Денег не было. Прижимистый дед с кряхтением отдавал пятаки на молоко и творожные сырки из своей большевистской пенсии. Одряхлел дед окончательно, помутнел разумом, хотя к переменам в семье единственный отнесся философски: отцовское падение переживал, конечно, но видел его через призму собственного опыта, а на памяти деда таких падений ох, сколько было… Погоревал и по матери, но и смертей видел дед много, тоже притупилось… Лишь об одном Михаила спросил: может, неудобен, а дом ветеранов партии, говорят, неплох… Но тут уж Миша без колебаний возразил: и не думай! Ужас Мишу охватил – любил он деда, дед частью детства был, а ныне последним родным кусочком прежней жизни остался, последним…

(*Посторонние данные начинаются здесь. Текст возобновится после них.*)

Lemma epsilon_close_return s st e : boundary_edge m s = Some e → e_kind e = Return →
  epsilon_close (S fuel) m s st =
    match st with [] => Err RUnbalanced | r :: st' => epsilon_close fuel m r st' end.
Proof. intros H Hk. cbn [epsilon_close]. by rewrite H, Hk. Qed.
End closure.

(** The stack never grows past the bound. *)
Lemma epsilon_close_depth fuel m : ∀ s st s' st',
  length st ≤ MAX_STACK_DEPTH → epsilon_close fuel m s st = Ok (s', st') →
  length st' ≤ MAX_STACK_DEPTH.
Proof.
  induction fuel as [|fuel IH]; intros s st s' st' Hst H; [done|]. cbn [epsilon_close] in H.
  destruct (boundary_edge m s) as [e|]; [|by simplify_eq].
  destruct (e_kind e) as [|r|].
  - by simplify_eq.
  - destruct (decide _) as [|Hd]; [done|]. apply Nat.nle_gt in Hd.
    eapply (IH _ (r :: st)); [|exact H]. cbn [length]. lia.
  - destruct st as [|r st]; [done|]. eapply IH; [|exact H]. cbn [length] in Hst. lia.
Qed.

(** * Advancing one endpoint along a closed configuration *)
Lemma advance_endpoint_step fuel net ord r a h cs m s st ns :
  machine net r = Some m → bm_get cs r = Some (mkConfig s st) → boundary_edge m s = None →
  check_step m s a (mkStepContext h) = Ok ns →
  advance_endpoint (S fuel) net ord r a h cs =
    let* (s', st') := omap_err (map_replay_err r ord) (epsilon_close (S fuel) m ns st) in
    Ok (bm_insert cs r (mkConfig s' st')).
Proof.
  intros Hm Hc Hb Hs. unfold advance_endpoint. rewrite Hm. cbn [ok_or obind]. rewrite Hc.
  cbn [expect obind]. unfold advance_role. cbn [cfg_state cfg_stack].
  rewrite epsilon_close_stop by done. cbn [obind]. rewrite Hs. cbn [omap_err obind].
  by destruct (epsilon_close _ _ ns st) as [[]| | |].
Qed.

(** * The self-calling protocol *)
Definition rcf_net : Network :=
  match build_in "recursive_cf" recursive_cf protocol_env with
  | Ok net => net | _ => mkNetwork "" [] [] end.

Definition rcf_machine (r : string) : LocalMachine :=
  match machine rcf_net r with Some m => m | None => mkMachine "" 0 0 [] [] end.

(** The two roles always are in the same state with the same stack. *)
Definition rcf_cfgs (s : nat) (st : list nat) : BTreeMap Role RoleConfig :=
  [(mkRole "O", mkConfig s st); (mkRole "Sub", mkConfig s st)].

Lemma rcf_machine_O : machine rcf_net "O" = Some (rcf_machine "O").
Proof. vm_compute. reflexivity. Qed.

Lemma rcf_machine_Sub : machine rcf_net "Sub" = Some (rcf_machine "Sub").
Proof. vm_compute. reflexivity. Qed.

Lemma rcf_get_O s st : bm_get (rcf_cfgs s st) "O" = Some (mkConfig s st).
Proof. reflexivity. Qed.

Lemma rcf_get_Sub s st : bm_get (rcf_cfgs s st) "Sub" = Some (mkConfig s st).
Proof. reflexivity. Qed.

Lemma rcf_get_Sub' s st c : bm_get (bm_insert (rcf_cfgs s st) "O" c) "Sub" = Some (mkConfig s st).
Proof. reflexivity. Qed.

Lemma rcf_get_O' s st c : bm_get (bm_insert (rcf_cfgs s st) "Sub" c) "O" = Some (mkConfig s st).
Proof. reflexivity. Qed.

(** What both machines do from [s]: no boundary edge there, and [closes] to
    [s'] with the stack [st'] from [ns]. *)
Definition rcf_both (P : LocalMachine → Prop) : Prop := P (rcf_machine "O") ∧ P (rcf_machine "Sub").

Lemma rcf_down fuel ord l s st ns s' st' :
  rcf_both (fun m => boundary_edge m s = None) →
  check_step (rcf_machine "O") s (ASend "Sub" l) (mkStepContext None) = Ok ns →
  check_step (rcf_machine "Sub") s (ARecv "O" l) (mkStepContext (Some l)) = Ok ns →
  rcf_both (fun m => epsilon_close (S fuel) m ns st = Ok (s', st')) →
  replay_event (S fuel) rcf_net (rcf_cfgs s st) (ord, mkEvent "O" "Sub" l) = Ok (rcf_cfgs s' st').
Proof.
  intros [Hb1 Hb2] Hs1 Hs2 [He1 He2]. unfold replay_event. cbn [ev_from ev_to ev_label].
  rewrite (advance_endpoint_step _ _ _ _ _ _ _ _ _ _ _ rcf_machine_O (rcf_get_O s st) Hb1 Hs1), He1.
  cbn [omap_err obind].
  by rewrite (advance_endpoint_step _ _ _ _ _ _ _ _ _ _ _ rcf_machine_Sub (rcf_get_Sub' s st _) Hb2 Hs2), He2.
Qed.

Lemma rcf_up fuel ord l s st ns s' st' :
  rcf_both (fun m => boundary_edge m s = None) →
  check_step (rcf_machine "Sub") s (ASend "O" l) (mkStepContext None) = Ok ns →
  check_step (rcf_machine "O") s (ARecv "Sub" l) (mkStepContext (Some l)) = Ok ns →
  rcf_both (fun m => epsilon_close (S fuel) m ns st = Ok (s', st')) →
  replay_event (S fuel) rcf_net (rcf_cfgs s st) (ord, mkEvent "Sub" "O" l) = Ok (rcf_cfgs s' st').
Proof.
  intros [Hb1 Hb2] Hs1 Hs2 [He1 He2]. unfold replay_event. cbn [ev_from ev_to ev_label].
  rewrite (advance_endpoint_step _ _ _ _ _ _ _ _ _ _ _ rcf_machine_Sub (rcf_get_Sub s st) Hb2 Hs1), He2.
  cbn [omap_err obind].
  by rewrite (advance_endpoint_step _ _ _ _ _ _ _ _ _ _ _ rcf_machine_O (rcf_get_O' s st _) Hb1 Hs2), He1.
Qed.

Маринка вскоре замуж выскочила за московского азербайджанца, сказочно богатого, но в браке продержалась недолго. Муж-мусульманин воли жене не давал, желал десяток детей и требовал строгой домашней дисциплины.

Разошлись, впрочем, мирно. Состоятельный супруг оставил беспутной жене квартиру с мебелью, двадцать тысяч как откуп и спешно бежал к другой, страшненькой, но благонравной, из своего рода-племени. А Миша устроился переводчиком в «Интурист». С трудом, за большую по тем его понятиям взятку, одолженную из сбережений деда. И познакомился Миша с миром возле «Интуриста» – валютчиками, фарцой и проститутками, среди которых в один день узрел и свою сестрицу… Узрел, а ничего в душе не дрогнуло. Закономерно, видимо, так он подумал. А если о нотациях – просто глупо, на себя посмотри. Засосала Мишу спекуляция. Быстро, как зыбучий песок золотой. И освоился он в новой среде легко. Начал с сигарет и со шмоток, затем, обретя основательные связи, со службы ушел, положил «за зарплату начальнику» трудовую книжку, чтобы где-то числиться, и – ударился в спекуляцию аппаратурой.

Деньги потекли рекой. Гладкой и полноводной. Однако иллюзией оказалась безмятежность быстрого обогащения. Караулила Мишу беда. Сбили его на самом гребне спекулятивной удачи, с предельной ясностью доказали три крупные сделки, и очутился он в камере…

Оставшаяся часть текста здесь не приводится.